◆ **Supplied records**
(* ===== verification/AppErrors.v ===== *)
(** * The server's error type

    [src/src/error.rs]: the errors of the filesystem tools and their public HTTP
    responses; and the operating-system errors they carry. *)

From S2P Require Import Prelude.

(** [rustix::io::Errno], with the values the program tells apart, and
    [std::io::Error], made of a raw error or of a message. *)
Inductive Errno := NOENT | EXIST | AGAIN | LOOP | OtherErrno (raw : N).
Inductive IoError := RawOs (errno : Errno) | OtherIo (message : bytes).

#[global] Instance errno_eq_dec : EqDecision Errno.
Proof. solve_decision. Defined.
#[global] Instance io_error_eq_dec : EqDecision IoError.
Proof. solve_decision. Defined.

Module AppErrors.

Definition INVALID_BINARY_RANGE_PUBLIC_MESSAGE : bytes := bs "Requested binary range is not valid".
Definition INVALID_TEXT_RANGE_PUBLIC_MESSAGE : bytes := bs "Requested text range is not valid".

Inductive AppError :=
| PathTraversal (attempted : bytes)
| FileTooLarge (size max_size : N)
| InvalidFileEncoding
| InvalidBinaryRange
| InvalidTextRange
| FileChangedDuringRead
| InvalidFindQuery
| InvalidSearchQuery
| PathNotFound
| UnsupportedPathType
| PathAlreadyExists
| CopySourceNotFound
| CopyDestinationParentNotFound
| CopySourceDestinationSame
| CopySourceChanged
| CopyDestinationChanged
| CopyMutationAuthorizationRequired
| TrashTargetChanged
| TrashMutationAuthorizationRequired
| TrashQuarantineCapacityExceeded
| TrashQuarantineBusy
| WritePayloadTooLarge (size max_size : N)
| WriteTargetChanged
| WriteMutationAuthorizationRequired
| CreateDirectoryMutationAuthorizationRequired
| WriteQuarantineCapacityExceeded
| WriteQuarantineBusy
| Io (error : IoError)
| Unauthorized.

#[global] Instance app_error_eq_dec : EqDecision AppError.
Proof. solve_decision. Defined.

(** Status codes are the numbers of the [StatusCode] constants. *)
Definition public_response (e : AppError) : N * bytes :=
  match e with
  | Unauthorized => (401%N, bs "Authentication failed")
  | PathTraversal _ => (403%N, bs "Requested path is not permitted")
  | FileTooLarge _ _ => (413%N, bs "File exceeds the configured read limit")
  | InvalidFileEncoding => (422%N, bs "File content must be valid UTF-8")
  | InvalidBinaryRange => (400%N, INVALID_BINARY_RANGE_PUBLIC_MESSAGE)
  | InvalidTextRange => (400%N, INVALID_TEXT_RANGE_PUBLIC_MESSAGE)
  | FileChangedDuringRead => (409%N, bs "File changed during the bounded read")
  | InvalidFindQuery => (400%N, bs "Path-discovery query does not satisfy the literal basename contract")
  | InvalidSearchQuery => (400%N, bs "Search query does not satisfy the literal text-search contract")
  | PathNotFound => (404%N, bs "Requested filesystem object does not exist")
  | UnsupportedPathType => (422%N, bs "Requested filesystem object type is not supported")
  | PathAlreadyExists => (409%N, bs "Requested filesystem destination already exists")
  | CopySourceNotFound => (404%N, bs "Requested copy source does not exist")
  | CopyDestinationParentNotFound => (404%N, bs "Requested copy destination parent does not exist")
  | CopySourceDestinationSame => (400%N, bs "Copy source and destination must be different paths")
  | CopySourceChanged => (409%N, bs "Copy source changed after validation")
  | CopyDestinationChanged => (409%N, bs "Copy destination changed after validation")
  | CopyMutationAuthorizationRequired => (403%N, bs "Copy mutation requires request-scoped authorization")
  | TrashTargetChanged => (409%N, bs "Trash target changed after validation")
  | TrashMutationAuthorizationRequired => (403%N, bs "Trash mutation requires request-scoped authorization")
  | TrashQuarantineCapacityExceeded => (507%N, bs "Trash recovery quarantine capacity is exhausted")
  | TrashQuarantineBusy => (409%N, bs "Trash recovery quarantine is busy")
  | WritePayloadTooLarge _ _ => (413%N, bs "Write payload exceeds the configured limit")
  | WriteTargetChanged => (409%N, bs "Write target changed after validation")
  | WriteMutationAuthorizationRequired => (403%N, bs "Write mutation requires request-scoped authorization")
  | CreateDirectoryMutationAuthorizationRequired => (403%N, bs "Directory mutation requires request-scoped authorization")
  | WriteQuarantineCapacityExceeded => (507%N, bs "Write recovery quarantine capacity is exhausted")
  | WriteQuarantineBusy => (409%N, bs "Write recovery quarantine is busy")
  | Io _ => (500%N, bs "Internal server error")
  end.

End AppErrors.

◆ **What is needed**
Return only the lines between the one holding "changed during the" and the one holding "copy destination parent", inclusive, exactly as they appear above.

◆ **Your solution**
  | FileChangedDuringRead => (409%N, bs "File changed during the bounded read")
  | InvalidFindQuery => (400%N, bs "Path-discovery query does not satisfy the literal basename contract")
  | InvalidSearchQuery => (400%N, bs "Search query does not satisfy the literal text-search contract")
  | PathNotFound => (404%N, bs "Requested filesystem object does not exist")
  | UnsupportedPathType => (422%N, bs "Requested filesystem object type is not supported")
  | PathAlreadyExists => (409%N, bs "Requested filesystem destination already exists")
  | CopySourceNotFound => (404%N, bs "Requested copy source does not exist")
  | CopyDestinationParentNotFound => (404%N, bs "Requested copy destination parent does not exist")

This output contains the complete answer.